The implementation of CRISPR for gene editing has an enormous potential since it is possible to specifically modify a character of an organism. IDEN’s focus was directed to modify a characteristic of maize that would increase its agronomic value (i.e. more nutrient, lower water use) and therefore will increase the market value of the crop. Although the final product in the market would arrive in several years, the first step consists on the optimization of the system, and the edition of the genes in order to validate the interest of their use to obtain better varieties.
With CRISPR technology the investment needed to obtain a mutant plant has been dramatically reduced and makes it feasible for an SME such as IDEN, opening the door for new product development and commercialization.
For these reasons, the objective of CRISPR-4-CROPS project is the generation of a new variant of maize with an increased market value. On one hand, to generate a maize variant that over accumulates nutritional compounds (biofortification). As a parallel project, to generate a maize variant that is more tolerant to abiotic stress as a feasible alternative to sustain the productivity under adverse climate conditions.

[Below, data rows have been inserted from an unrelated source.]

(** * CoPPortal knowledge-base chatbot: a shallow embedding of
      [chatbot.py] and of the article queries of [database.py]

    Python values are embedded as follows.
    - [str] is [string]: a sequence of 8-bit characters.  Case folding and
      white-space classification are those of Python on ASCII text; a
      character above 127 is carried through unchanged.
    - [float] is the kernel's binary64 [float] ([PrimFloat]), whose
      operations round exactly as CPython's do.
    - a [dict] built from a database row is a [gmap string py_value].
    - exceptions are the [Err] results of [res]; calls into the article
      store are recorded in the trace carried by the monad [M]. *)

From Stdlib Require Import ZArith Ascii String List Bool Lia Sorting.Permutation Sorting.Sorted.
From Stdlib Require Import Numbers.DecimalString Floats Uint63.
From stdpp Require Import gmap strings list fin_maps.

Import ListNotations.
Local Open Scope string_scope.
Local Open Scope list_scope.
Local Open Scope nat_scope.

(** ** Python strings *)

Module PyStr.

(** [str.isspace] on one character (ASCII range): TAB, LF, VT, FF, CR,
    FS, GS, RS, US and SPACE. *)
Definition isspace (c : ascii) : bool :=
  let n := N_of_ascii c in
  ((9 <=? n) && (n <=? 13) || (28 <=? n) && (n <=? 32))%N.

Definition lower_char (c : ascii) : ascii :=
  let n := N_of_ascii c in
  if ((65 <=? n) && (n <=? 90))%N then ascii_of_N (n + 32) else c.

(** [s.lower()] *)
Fixpoint lower (s : string) : string :=
  match s with
  | EmptyString => EmptyString
  | String c s' => String (lower_char c) (lower s')
  end.

(** [s.split()]: the maximal runs of non-space characters, in order. *)
Fixpoint split (s : string) : list string :=
  match s with
  | EmptyString => []
  | String c s' =>
      if isspace c then split s'
      else match s' with
           | EmptyString => [String c EmptyString]
           | String c' _ =>
               if isspace c' then String c EmptyString :: split s'
               else match split s' with
                    | w :: ws => String c w :: ws
                    | [] => [String c EmptyString]
                    end
           end
  end.

Fixpoint lstrip (s : string) : string :=
  match s with
  | EmptyString => EmptyString
  | String c s' => if isspace c then lstrip s' else s
  end.

Fixpoint rstrip (s : string) : string :=
  match s with
  | EmptyString => EmptyString
  | String c s' =>
      match rstrip s' with
      | EmptyString => if isspace c then EmptyString else String c EmptyString
      | r => String c r
      end
  end.

(** [s.strip()] *)
Definition strip (s : string) : string := rstrip (lstrip s).

(** [w in t] on strings: [w] occurs in [t] as a contiguous substring. *)
Fixpoint contains (w t : string) : bool :=
  if String.prefix w t then true
  else match t with
       | EmptyString => false
       | String _ t' => contains w t'
       end.

(** [str(n)] for a non-negative [int]. *)
Definition of_nat (n : nat) : string := NilZero.string_of_uint (Nat.to_uint n).

(** The double-quote character. *)
Definition dquote : string := String (ascii_of_nat 34) EmptyString.

End PyStr.

(** ** Intent classification *)

(** [INTENT_MAP], in declaration order (the order a Python [dict]
    iterates in). *)
Definition INTENT_MAP : list (string * list string) :=
  [ ("incident",
      ["incident"; "outage"; "P1"; "P2"; "sev1"; "sev2"; "alert"; "page"; "fire";
       "escalat"; "on-call"; "oncall"; "respond"; "triage"]);
    ("monitoring",
      ["monitor"; "observ"; "metric"; "dashboard"; "grafana"; "dynatrace";
       "prometheus"; "alert"; "SLO"; "SLI"; "SLA"; "error budget"; "APM"; "RUM";
       "synthetic"; "trace"; "log"]);
    ("deployment",
      ["deploy"; "pipeline"; "CI/CD"; "harness"; "canary"; "rollback"; "release";
       "build"; "artifact"; "helm"; "docker"]);
    ("infrastructure",
      ["kubernetes"; "k8s"; "terraform"; "pod"; "container"; "node"; "cluster";
       "AWS"; "cloud"; "IaC"; "infra"; "scaling"; "load balanc"]);
    ("reliability",
      ["chaos"; "fault"; "resilience"; "DR"; "disaster"; "recovery"; "failover";
       "RTO"; "RPO"; "redundan"; "availability"; "SRE"; "toil"]);
    ("postmortem",
      ["postmortem"; "post-mortem"; "RCA"; "root cause"; "blameless"; "retrospect";
       "lessons learned"; "action item"]) ].

Definition GREETINGS : list string :=
  ["hello"; "hi"; "hey"; "good morning"; "good afternoon"; "howdy"; "sup"; "what's up"].

Definition HELP_PATTERNS : list string :=
  ["help"; "what can you do"; "how does this work"; "commands"; "guide me"].

(** The inner loop of [classify_intent]: scan the keywords, stop at the
    first one found in the query ([break]). *)
Fixpoint keyword_hit (query_lower : string) (keywords : list string) : bool :=
  match keywords with
  | [] => false
  | kw :: rest =>
      if PyStr.contains (PyStr.lower kw) query_lower then true
      else keyword_hit query_lower rest
  end.

(** The outer loop, over the entries of an intent map. *)
Fixpoint classify_with (intent_map : list (string * list string))
    (query_lower : string) : list string :=
  match intent_map with
  | [] => []
  | (intent, keywords) :: rest =>
      if keyword_hit query_lower keywords
      then intent :: classify_with rest query_lower
      else classify_with rest query_lower
  end.

Definition classify_intent (query : string) : list string :=
  classify_with INTENT_MAP (PyStr.lower query).

(** ** [difflib.SequenceMatcher(None, a, b).ratio()]

    The matcher of CPython's standard library, which [fuzzy_score] calls
    with no junk predicate and the default [autojunk=True].  Sequences
    are lists of characters, positions are [nat]. *)

Module Difflib.

Definition Match : Type := nat * nat * nat.

Section Matcher.
Variables a b : list ascii.

  (** [__chain_b]: with [n = len(b) >= 200], an element occurring more
      than [n // 100 + 1] times is popular and is dropped from [b2j]. *)
Definition popular (c : ascii) : bool :=
    (200 <=? length b) && (length b / 100 + 1 <? length (filter (eq c) b)).

Fixpoint indices (c : ascii) (j : nat) (l : list ascii) : list nat :=
    match l with
    | [] => []
    | x :: l' => if Ascii.eqb x c then j :: indices c (S j) l' else indices c (S j) l'
    end.

  (** [b2j.get(elt, [])] *)
Definition b2j (c : ascii) : list nat :=
    if popular c then [] else indices c 0 b.

  (** No junk predicate is given, so [bjunk] is empty. *)
Definition isbjunk (c : option ascii) : bool := false.

  (** [j2len.get(j-1, 0)]; at [j = 0] the key is [-1], never present. *)
Definition j2lenget (j2len : gmap nat nat) (j : nat) : nat :=
    match j with
    | O => 0
    | S j' => default 0 (j2len !! j')
    end.

  (** The loop [for j in b2j.get(a[i], nothing)] of [find_longest_match]. *)
Fixpoint scan_row (blo bhi i : nat) (j2len : gmap nat nat) (js : list nat)
      (newj2len : gmap nat nat) (best : Match) : gmap nat nat * Match :=
    match js with
    | [] => (newj2len, best)
    | j :: js' =>
        if j <? blo then scan_row blo bhi i j2len js' newj2len best
        else if bhi <=? j then (newj2len, best)
        else
          let k := j2lenget j2len j + 1 in
          let '(_, _, bestsize) := best in
          scan_row blo bhi i j2len js' (<[j := k]> newj2len)
            (if bestsize <? k then (i + 1 - k, j + 1 - k, k) else best)
    end.

  (** The loop [for i in range(alo, ahi)]. *)
Fixpoint scan (blo bhi : nat) (rows : list nat) (j2len : gmap nat nat)
      (best : Match) : Match :=
    match rows with
    | [] => best
    | i :: rows' =>
        let js := match a !! i with Some c => b2j c | None => [] end in
        let '(newj2len, best') := scan_row blo bhi i j2len js ∅ best in
        scan blo bhi rows' newj2len best'
    end.

Definition same_elt (i j : nat) : bool :=
    match a !! i, b !! j with
    | Some x, Some y => Ascii.eqb x y
    | _, _ => false
    end.

  (** The two [while] loops that extend the best match by non-junk
      elements, and the two that absorb junk on each side.  Each runs at
      most [fuel] times; [find_longest_match] passes the distance to the
      range boundary, which no run can exceed. *)
Fixpoint extend_back (junk : bool) (alo blo fuel : nat) (m : Match) : Match :=
    match fuel with
    | O => m
    | S fuel' =>
        let '(besti, bestj, bestsize) := m in
        if (alo <? besti) && (blo <? bestj)
           && Bool.eqb (isbjunk (b !! (bestj - 1))) junk
           && same_elt (besti - 1) (bestj - 1)
        then extend_back junk alo blo fuel' (besti - 1, bestj - 1, bestsize + 1)
        else m
    end.

Fixpoint extend_forward (junk : bool) (ahi bhi fuel : nat) (m : Match) : Match :=
    match fuel with
    | O => m
    | S fuel' =>
        let '(besti, bestj, bestsize) := m in
        if (besti + bestsize <? ahi) && (bestj + bestsize <? bhi)
           && Bool.eqb (isbjunk (b !! (bestj + bestsize))) junk
           && same_elt (besti + bestsize) (bestj + bestsize)
        then extend_forward junk ahi bhi fuel' (besti, bestj, bestsize + 1)
        else m
    end.

Definition find_longest_match (alo ahi blo bhi : nat) : Match :=
    let m0 := scan blo bhi (seq alo (ahi - alo)) ∅ (alo, blo, 0) in
    let m1 := extend_back false alo blo (ahi - alo) m0 in
    let m2 := extend_forward false ahi bhi (ahi - alo) m1 in
    let m3 := extend_back true alo blo (ahi - alo) m2 in
    extend_forward true ahi bhi (ahi - alo) m3.

  (** The work-list loop of [get_matching_blocks].  The head of [queue]
      is the entry [queue.pop()] returns; blocks are collected in the
      order they are appended. *)
Fixpoint blocks_loop (fuel : nat) (queue : list (nat * nat * nat * nat))
      (blocks : list Match) : list Match :=
    match fuel with
    | O => blocks
    | S fuel' =>
        match queue with
        | [] => blocks
        | (alo, ahi, blo, bhi) :: rest =>
            let '(i, j, k) := find_longest_match alo ahi blo bhi in
            if k =? 0 then blocks_loop fuel' rest blocks
            else
              let q1 := if (alo <? i) && (blo <? j)
                        then (alo, i, blo, j) :: rest else rest in
              let q2 := if (i + k <? ahi) && (j + k <? bhi)
                        then (i + k, ahi, j + k, bhi) :: q1 else q1 in
              blocks_loop fuel' q2 (blocks ++ [(i, j, k)])
        end
    end.

  (** Every pass removes a range or splits it into two strictly smaller
      ones, so [2 * len(a) + 1] passes empty the queue. *)
Definition get_matching_blocks : list Match :=
    blocks_loop (2 * length a + 1) [(0, length a, 0, length b)] [].

  (** [sum(triple[-1] for triple in self.get_matching_blocks())]; the
      sort, the merge of adjacent blocks and the final [(la, lb, 0)]
      sentinel of the library leave this sum unchanged. *)
Definition matches : nat :=
    list_sum (map (fun m : Match => snd m) get_matching_blocks).

End Matcher.

End Difflib.

(** ** Scores *)

Set Warnings "-inexact-float".

(** [float(n)] for a length or a match count: the conversion of a
    non-negative [int] below [2 ^ 63], rounded to nearest even as
    CPython rounds it, and exact below [2 ^ 53]. *)
Definition float_of_nat (n : nat) : float :=
  PrimFloat.of_uint63 (Uint63.of_Z (Z.of_nat n)).

(** [_calculate_ratio(matches, length)] *)
Definition calculate_ratio (matches length : nat) : float :=
  if (length =? 0)%nat then 1.0%float
  else (2.0 * float_of_nat matches / float_of_nat length)%float.

(** [SequenceMatcher(None, a, b).ratio()] *)
Definition ratio (a b : string) : float :=
  let la := list_ascii_of_string a in
  let lb := list_ascii_of_string b in
  calculate_ratio (Difflib.matches la lb) (length la + length lb).

(** The builtin [min(x, y)] on two floats: [y] when [y < x], else [x]. *)
Definition pymin (x y : float) : float := if (y <? x)%float then y else x.

(** The loop [for word in query_lower.split()] of [fuzzy_score]. *)
Fixpoint substring_bonus (words : list string) (text_lower : string)
    (substring_score : float) : float :=
  match words with
  | [] => substring_score
  | word :: rest =>
      substring_bonus rest text_lower
        (if PyStr.contains word text_lower
         then (substring_score + 0.3)%float else substring_score)
  end.

Definition fuzzy_score (query text : string) : float :=
  let query_lower := PyStr.lower query in
  let text_lower := PyStr.lower text in
  let substring_score := substring_bonus (PyStr.split query_lower) text_lower 0%float in
  let seq_score := ratio query_lower text_lower in
  pymin 1.0 (substring_score + seq_score).

(** ** Python values, exceptions and articles *)

Inductive py_value : Type :=
  | PyNone
  | PyStr (s : string)
  | PyInt (z : Z).

Global Instance py_value_eq_dec : EqDecision py_value.
Proof. solve_decision. Defined.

Technical feasibility, high specificity, low cost and short generation time compared to other methods derive on an important economic impact.
It is important to consider that the timeline of the project consists mainly in the implementation of CRISPR technology in maize, but after completion there is still a long process to get a commercial product into the market. Even though this is a very initial step in the crop improvement process, the implementation of this technology makes IDEN able to use it for the modification of other characteristics (other target genes), other plant species, even other organisms, in the future. The ability to use CRISPR technology positions IDEN as an innovative SME on the worldwide gene editing scenario and opens new product development opportunities.